There was no weird hierarchy. No silent reminder that they had history together and she didn’t.

They passed her the ball. They celebrated her small wins. They pulled her into warm-up circles and post-game laughs like she had always been there. At practice, they worked hard and joked harder. On the bench, they scooted down to make room. When she made a mistake, they picked her up instead of pointing it out.

For a kid coming off two seasons without a win, that kind of environment matters more than any scoreboard.

But the scoreboard did change.

This team won. A lot. They rolled through nearly every opponent on the schedule. The only blemish came against a team from St. Louis, a reminder that sometimes the world outside our small Midwest bubble is just a little bigger and a little faster. Even then, they competed. Turns out, a group of girls from our corner of the Midwest can hold their own just fine.

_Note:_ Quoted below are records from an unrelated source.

(* ===== verification/LevelStore.v ===== *)
(** * LevelStore: the write and read path of leveldb's db/db_impl.cc

    [Write] as the writer at the front of the queue runs it, and [Get], over the
    two memtables.  The compaction thread and the table files are not modelled:
    what the current version finds is the parameter [tables], and a writer that
    would wait for the compaction [Hangs].  The log is the list of the records
    handed to it. *)

From Stdlib.Strings Require Import Byte.
From S2P Require Import Prelude DBType Status Coding DbFormat WriteBatch SkipList SkipListSpec MemTable.

(** an entry of [writers_] *)
Record Writer := { w_batch : option bytes; w_sync : bool }.

Record DBImpl := {
  mem_ : MemTable; imm_ : option MemTable; log_ : list bytes; last_sequence : Z; bg_error_ : bool }.

(** a database just created *)
Definition new_DBImpl : DBImpl :=
  {| mem_ := make_MemTable; imm_ := None; log_ := []; last_sequence := 0; bg_error_ := false |}.
(* ===== verification/Crc32c.v ===== *)
(** * Crc32c: leveldb's util/crc32c.h and crc32c.cc

    The checksum of the log.  [Extend] handles the bytes up to an aligned
    address one at a time, then four interleaved strides of words with tables
    that advance a partial checksum by sixteen bytes, then the rest; the theorem
    says that for every alignment and length it is the cyclic redundancy code
    computed bit by bit.  What the machine brings, the accelerated routine and
    the addresses of the data, is the class [Machine]. *)

From Stdlib.Strings Require Import Byte.
From Stdlib Require Import Btauto.
From S2P Require Import Prelude Coding.
(* ===== verification/Log.v ===== *)
(** * Log: leveldb's db/log_format.h, log_writer and log_reader

    The log is a sequence of 32 KiB blocks.  A record is cut into fragments
    that do not cross a block, each behind a header with a checksum, a length
    and a type; a block's last bytes are zeros when a header does not fit in
    them.  The files behind the writer and the reader are the interfaces
    [WritableFile] and [SequentialFile] of leveldb/env.h. *)

From Stdlib.Strings Require Import Byte.
From S2P Require Import Prelude Status Coding WriteBatch Crc32c.

(** ** The format *)

Inductive RecordType := kZeroType | kFullType | kFirstType | kMiddleType | kLastType.
Definition record_code (t : RecordType) : Z :=
  match t with kZeroType => 0 | kFullType => 1 | kFirstType => 2 | kMiddleType => 3 | kLastType => 4 end.
Definition kMaxRecordType : Z := record_code kLastType.
Definition kBlockSize : Z := 32768.
Definition kHeaderSize : Z := 4 + 2 + 1.
(** the reader's own types *)
Definition kEof : Z := kMaxRecordType + 1.
Definition kBadRecord : Z := kMaxRecordType + 2.

(** ** The files *)

(** whether a call's status is [OK] *)
Class WritableFile (F : Type) := { file_Append : F -> bytes -> F * bool; file_Flush : F -> F * bool }.
(** [Read] of at most so many bytes, and [Skip] *)
Class SequentialFile (F : Type) := { file_Read : F -> Z -> F * bytes * Status; file_Skip : F -> Z -> F * Status }.

(** ** The writer *)

Section writer.
Context {F : Type} `{WritableFile F} `{Machine}.

Record log_Writer := { dest_ : F; block_offset_ : Z; type_crc_ : list Z }.

Definition with_dest (w : log_Writer) (f : F) (offset : Z) : log_Writer :=
  {| dest_ := f; block_offset_ := offset; type_crc_ := type_crc_ w |}.

(** from type [i] on, [n] types left *)
Fixpoint InitTypeCrc (n : nat) (i : Z) : outcome (list Z) :=
  match n with
  | O => Done []
  | S n' => c ← Value [z2b i]; rest ← InitTypeCrc n' (i + 1); Done (c :: rest)
  end.

Definition make_Writer (dest : F) (dest_length : Z) : outcome log_Writer :=
  crcs ← InitTypeCrc (Z.to_nat (kMaxRecordType + 1)) 0;
  Done {| dest_ := dest; block_offset_ := dest_length mod kBlockSize; type_crc_ := crcs |}.

Definition EmitPhysicalRecord (w : log_Writer) (t : RecordType) (ptr : bytes) : outcome (log_Writer * bool) :=
  let length := blen ptr in
  _ ← c_assert (length <=? 0xffff);
  _ ← c_assert (block_offset_ w + kHeaderSize + length <=? kBlockSize);
  type_crc ← (match type_crc_ w !! Z.to_nat (record_code t) with Some c => Done c | None => Undefined end);
  crc ← Extend type_crc ptr;
  let buf := EncodeFixed32 (Mask crc) ++
    [z2b (Z.land length 0xff); z2b (Z.shiftr length 8); z2b (record_code t)] in
  let (f, s) := file_Append (dest_ w) buf in
  let (f, s) := (if s : bool then let (f, s) := file_Append f ptr in if s : bool then file_Flush f else (f, s) else (f, s)) in
  Done (with_dest w f (block_offset_ w + (kHeaderSize + length)), s).

(** the type of a fragment *)
Definition fragment_type (begin_ end_ : bool) : RecordType :=
  if begin_ && end_ then kFullType else if begin_ then kFirstType else if end_ then kLastType else kMiddleType.

(** the [do] loop; a round that emits no byte of the record starts a block, so
    [AddRecord] gives two rounds for each byte *)
Fixpoint AddRecord_loop (fuel : nat) (w : log_Writer) (ptr : bytes) (begin_ : bool) : outcome (log_Writer * bool) :=
  match fuel with
  | O => Hangs
  | S fuel' =>
      let leftover := kBlockSize - block_offset_ w in
      _ ← c_assert (0 <=? leftover);
      let w :=
        if leftover <? kHeaderSize
        then with_dest w (if 0 <? leftover then (file_Append (dest_ w) (replicate (Z.to_nat leftover) x00)).1
                          else dest_ w) 0
        else w in
      _ ← c_assert (0 <=? kBlockSize - block_offset_ w - kHeaderSize);
      let avail := kBlockSize - block_offset_ w - kHeaderSize in
      let fragment_length := if blen ptr <? avail then blen ptr else avail in
      let end_ := blen ptr =? fragment_length in
      let n := Z.to_nat fragment_length in
      '(w, s) ← EmitPhysicalRecord w (fragment_type begin_ end_) (take n ptr);
      let ptr := drop n ptr in
      if (s : bool) && (0 <? blen ptr) then AddRecord_loop fuel' w ptr false else Done (w, s)
  end.
Definition AddRecord (w : log_Writer) (slice : bytes) : outcome (log_Writer * bool) :=
  AddRecord_loop (2 * length slice + 2) w slice true.
End writer.
Arguments log_Writer : clear implicits.

(** ** The reader *)

Section reader.
Context {F : Type} `{SequentialFile F} `{Machine}.

(** [reporter_]: what was reported so far, when there is a reporter *)
Record log_Reader := {
  file_ : F; reporter_ : option (list (Z * Status)); checksum_ : bool; buffer_ : bytes; eof_ : bool;
  last_record_offset_ : Z; end_of_buffer_offset_ : Z; initial_offset_ : Z; resyncing_ : bool }.

Definition make_Reader (file : F) (reporter : option (list (Z * Status))) (checksum : bool) (initial_offset : Z) : log_Reader :=
  {| file_ := file; reporter_ := reporter; checksum_ := checksum; buffer_ := []; eof_ := false;
     last_record_offset_ := 0; end_of_buffer_offset_ := 0; initial_offset_ := initial_offset;
     resyncing_ := 0 <? initial_offset |}.

Definition with_file (r : log_Reader) (f : F) (e : Z) : log_Reader :=
  {| file_ := f; reporter_ := reporter_ r; checksum_ := checksum_ r; buffer_ := buffer_ r; eof_ := eof_ r;
     last_record_offset_ := last_record_offset_ r; end_of_buffer_offset_ := e;
     initial_offset_ := initial_offset_ r; resyncing_ := resyncing_ r |}.
Definition with_buffer (r : log_Reader) (b : bytes) (eof : bool) : log_Reader :=
  {| file_ := file_ r; reporter_ := reporter_ r; checksum_ := checksum_ r; buffer_ := b; eof_ := eof;
     last_record_offset_ := last_record_offset_ r; end_of_buffer_offset_ := end_of_buffer_offset_ r;
     initial_offset_ := initial_offset_ r; resyncing_ := resyncing_ r |}.
Definition with_last (r : log_Reader) (offset : Z) : log_Reader :=
  {| file_ := file_ r; reporter_ := reporter_ r; checksum_ := checksum_ r; buffer_ := buffer_ r; eof_ := eof_ r;
     last_record_offset_ := offset; end_of_buffer_offset_ := end_of_buffer_offset_ r;
     initial_offset_ := initial_offset_ r; resyncing_ := resyncing_ r |}.
Definition with_resyncing (r : log_Reader) (b : bool) : log_Reader :=
  {| file_ := file_ r; reporter_ := reporter_ r; checksum_ := checksum_ r; buffer_ := buffer_ r; eof_ := eof_ r;
     last_record_offset_ := last_record_offset_ r; end_of_buffer_offset_ := end_of_buffer_offset_ r;
     initial_offset_ := initial_offset_ r; resyncing_ := b |}.

Definition ReportDrop (r : log_Reader) (n : Z) (reason : Status) : log_Reader :=
  match reporter_ r with
  | Some reports =>
      if initial_offset_ r <=? u64 (end_of_buffer_offset_ r - blen (buffer_ r) - n)
      then {| file_ := file_ r; reporter_ := Some (reports ++ [(n, reason)]); checksum_ := checksum_ r;
              buffer_ := buffer_ r; eof_ := eof_ r; last_record_offset_ := last_record_offset_ r;
              end_of_buffer_offset_ := end_of_buffer_offset_ r; initial_offset_ := initial_offset_ r;
              resyncing_ := resyncing_ r |}
      else r
  | None => r
  end.
Definition ReportCorruption (r : log_Reader) (n : Z) (reason : bytes) : log_Reader :=
  ReportDrop r n (Corruption reason).

Definition SkipToInitialBlock (r : log_Reader) : log_Reader * bool :=
  let offset_in_block := initial_offset_ r mod kBlockSize in
  let block_start_location := u64 (initial_offset_ r - offset_in_block) in
  let block_start_location :=
    if kBlockSize - 6 <? offset_in_block then u64 (block_start_location + kBlockSize) else block_start_location in
  let r := with_file r (file_ r) block_start_location in
  if 0 <? block_start_location
  then
    let (f, skip_status) := file_Skip (file_ r) block_start_location in
    let r := with_file r f block_start_location in
    if decide (skip_status = OK) then (r, true) else (ReportDrop r block_start_location skip_status, false)
  else (r, true).

(** [header[6]] is a [char], which is signed *)
Definition type_of_byte (b : byte) : Z := u32 (if b2z b <? 128 then b2z b else b2z b - 256).

(** the part of the round that finds a header in the buffer; [result] keeps what
    it held when no record is returned *)
Definition parse_record (r : log_Reader) (result : bytes) : outcome (log_Reader * Z * bytes) :=
  match buffer_ r !! 4%nat, buffer_ r !! 5%nat, buffer_ r !! 6%nat with
  | Some a, Some b, Some t =>
      let type := type_of_byte t in
      let length := Z.lor (b2z a) (Z.shiftl (b2z b) 8) in
      let drop_size := blen (buffer_ r) in
      if drop_size <? kHeaderSize + length
      then
        let r := with_buffer r [] (eof_ r) in
        if negb (eof_ r) then Done (ReportCorruption r drop_size (text "bad record length"), kBadRecord, result)
        else Done (r, kEof, result)
      else if (type =? record_code kZeroType) && (length =? 0)
      then Done (with_buffer r [] (eof_ r), kBadRecord, result)
      else
        mismatch ← (if checksum_ r
                     then
                       masked ← DecodeFixed32 (buffer_ r);
                       actual_crc ← Value (take (Z.to_nat (1 + length)) (drop 6 (buffer_ r)));
                       Done (negb (actual_crc =? Unmask masked))
                     else Done false);
        if mismatch : bool
        then Done (ReportCorruption (with_buffer r [] (eof_ r)) drop_size (text "checksum mismatch"), kBadRecord, result)
        else
          let header := buffer_ r in
          let r := with_buffer r (drop (Z.to_nat (kHeaderSize + length)) header) (eof_ r) in
          if u64 (end_of_buffer_offset_ r - blen (buffer_ r) - kHeaderSize - length) <? initial_offset_ r
          then Done (r, kBadRecord, [])
          else Done (r, type, take (Z.to_nat length) (drop (Z.to_nat kHeaderSize) header))
  | _, _, _ => Undefined
  end.

(** the [while]: a round that reads a block is followed by one that does not *)
Fixpoint ReadPhysicalRecord_loop (fuel : nat) (r : log_Reader) (result : bytes) : outcome (log_Reader * Z * bytes) :=
  match fuel with
  | O => Hangs
  | S fuel' =>
      if blen (buffer_ r) <? kHeaderSize
      then
        if negb (eof_ r)
        then
          let '(f, b, status) := file_Read (file_ r) kBlockSize in
          let r := with_buffer (with_file r f (u64 (end_of_buffer_offset_ r + blen b))) b (eof_ r) in
          if decide (status = OK)
          then ReadPhysicalRecord_loop fuel' (if blen b <? kBlockSize then with_buffer r b true else r) result
          else
            let r := ReportDrop (with_buffer r [] (eof_ r)) kBlockSize status in
            Done (with_buffer r (buffer_ r) true, kEof, result)
        else Done (with_buffer r [] (eof_ r), kEof, result)
      else parse_record r result
  end.
Definition ReadPhysicalRecord := ReadPhysicalRecord_loop 2.

(** ["%u"]: a [uint32_t] has at most ten digits *)
Fixpoint print_u (fuel : nat) (v : Z) : bytes :=
  match fuel with
  | O => []
  | S fuel' => if v <? 10 then [z2b (48 + v)] else print_u fuel' (v / 10) ++ [z2b (48 + v mod 10)]
  end.

(** the loop of [ReadRecord]: its locals are [in_fragmented_record],
    [prospective_record_offset], [fragment] and the caller's [scratch]; [None]
    when it returns [false] *)
Fixpoint ReadRecord_loop (fuel : nat) (r : log_Reader) (in_fragmented_record : bool)
    (prospective_record_offset : Z) (fragment scratch : bytes) : outcome (log_Reader * option bytes) :=
  match fuel with
  | O => Hangs
  | S fuel' =>
      '(r, record_type, fragment) ← ReadPhysicalRecord r fragment;
      let physical_record_offset :=
        u64 (end_of_buffer_offset_ r - blen (buffer_ r) - kHeaderSize - blen fragment) in
      if resyncing_ r && (record_type =? record_code kMiddleType)
      then ReadRecord_loop fuel' r in_fragmented_record prospective_record_offset fragment scratch
      else if resyncing_ r && (record_type =? record_code kLastType)
      then ReadRecord_loop fuel' (with_resyncing r false) in_fragmented_record prospective_record_offset fragment scratch
      else
        let r := with_resyncing r false in
        let again := ReadRecord_loop fuel' in
        let partial (reason : bytes) :=
          if in_fragmented_record && negb (blen scratch =? 0) then ReportCorruption r (blen scratch) reason else r in
        if record_type =? record_code kFullType then
          Done (with_last (partial (text "partial record without end(1)")) physical_record_offset, Some fragment)
        else if record_type =? record_code kFirstType then
          again (partial (text "partial record without end(2)")) true physical_record_offset fragment fragment
        else if record_type =? record_code kMiddleType then
          if negb in_fragmented_record
          then again (ReportCorruption r (blen fragment) (text "missing start of fragmented record(1)"))
                 in_fragmented_record prospective_record_offset fragment scratch
          else again r in_fragmented_record prospective_record_offset fragment (scratch ++ fragment)
        else if record_type =? record_code kLastType then
          if negb in_fragmented_record
          then again (ReportCorruption r (blen fragment) (text "missing start of fragmented record(2)"))
                 in_fragmented_record prospective_record_offset fragment scratch
          else Done (with_last r prospective_record_offset, Some (scratch ++ fragment))
        else if record_type =? kEof then Done (r, None)
        else if record_type =? kBadRecord then
          if in_fragmented_record
          then again (ReportCorruption r (blen scratch) (text "error in middle of record")) false
                 prospective_record_offset fragment []
          else again r false prospective_record_offset fragment scratch
        else
          again (ReportCorruption r (u64 (blen fragment + (if in_fragmented_record then blen scratch else 0)))
                   (text "unknown record type " ++ print_u 10 record_type)) false prospective_record_offset fragment []
  end.

Definition ReadRecord (fuel : nat) (r : log_Reader) : outcome (log_Reader * option bytes) :=
  if last_record_offset_ r <? initial_offset_ r
  then
    let (r, ok) := SkipToInitialBlock r in
    if ok : bool then ReadRecord_loop fuel r false 0 [] [] else Done (r, None)
  else ReadRecord_loop fuel r false 0 [] [].

Definition LastRecordOffset (r : log_Reader) : Z := last_record_offset_ r.
End reader.
Arguments log_Reader : clear implicits.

And with each win, I could see something rebuilding inside her. Confidence. Joy. A willingness to try again. The fear of failing started to fade because she wasn’t carrying it alone anymore.

This team, filled with girls from families who value character as much as competition, and coaches who knew how to support her and push her just the right way, gave my daughter more than a season. They gave her belief. Not just in the game, but in herself.

I watched her run harder. Talk more. Take chances. I watched her become brave again.

She tried out because of one friend. By the end of the season, she had many new ones.

The season is over now. The uniforms are washed and folded. The schedule isn’t taped to the fridge anymore. But something tells me this isn’t the last chapter for this group.

In a few short years, many of these girls will walk the same high school halls as Warsaw Tigers and, hopefully, share the same field again. And when they do, the roles will be different. Harper will be one of the older ones. The one with a little more experience. The one who remembers what it felt like to be the new piece.

And I have a feeling she’ll be the first to scoot down on the bench. The first to pull someone into the warm-up circle. The first to say, “You’ve got this,” after a mistake.

The wins. Even that short-handed loss to St. Louis. The practices where confidence quietly took root. All of it will go with her.

On their own, sports and friendship are good. Together, at just the right time, they can change a kid.

They did for my daughter. And one day soon, she’ll get to do the same for someone else.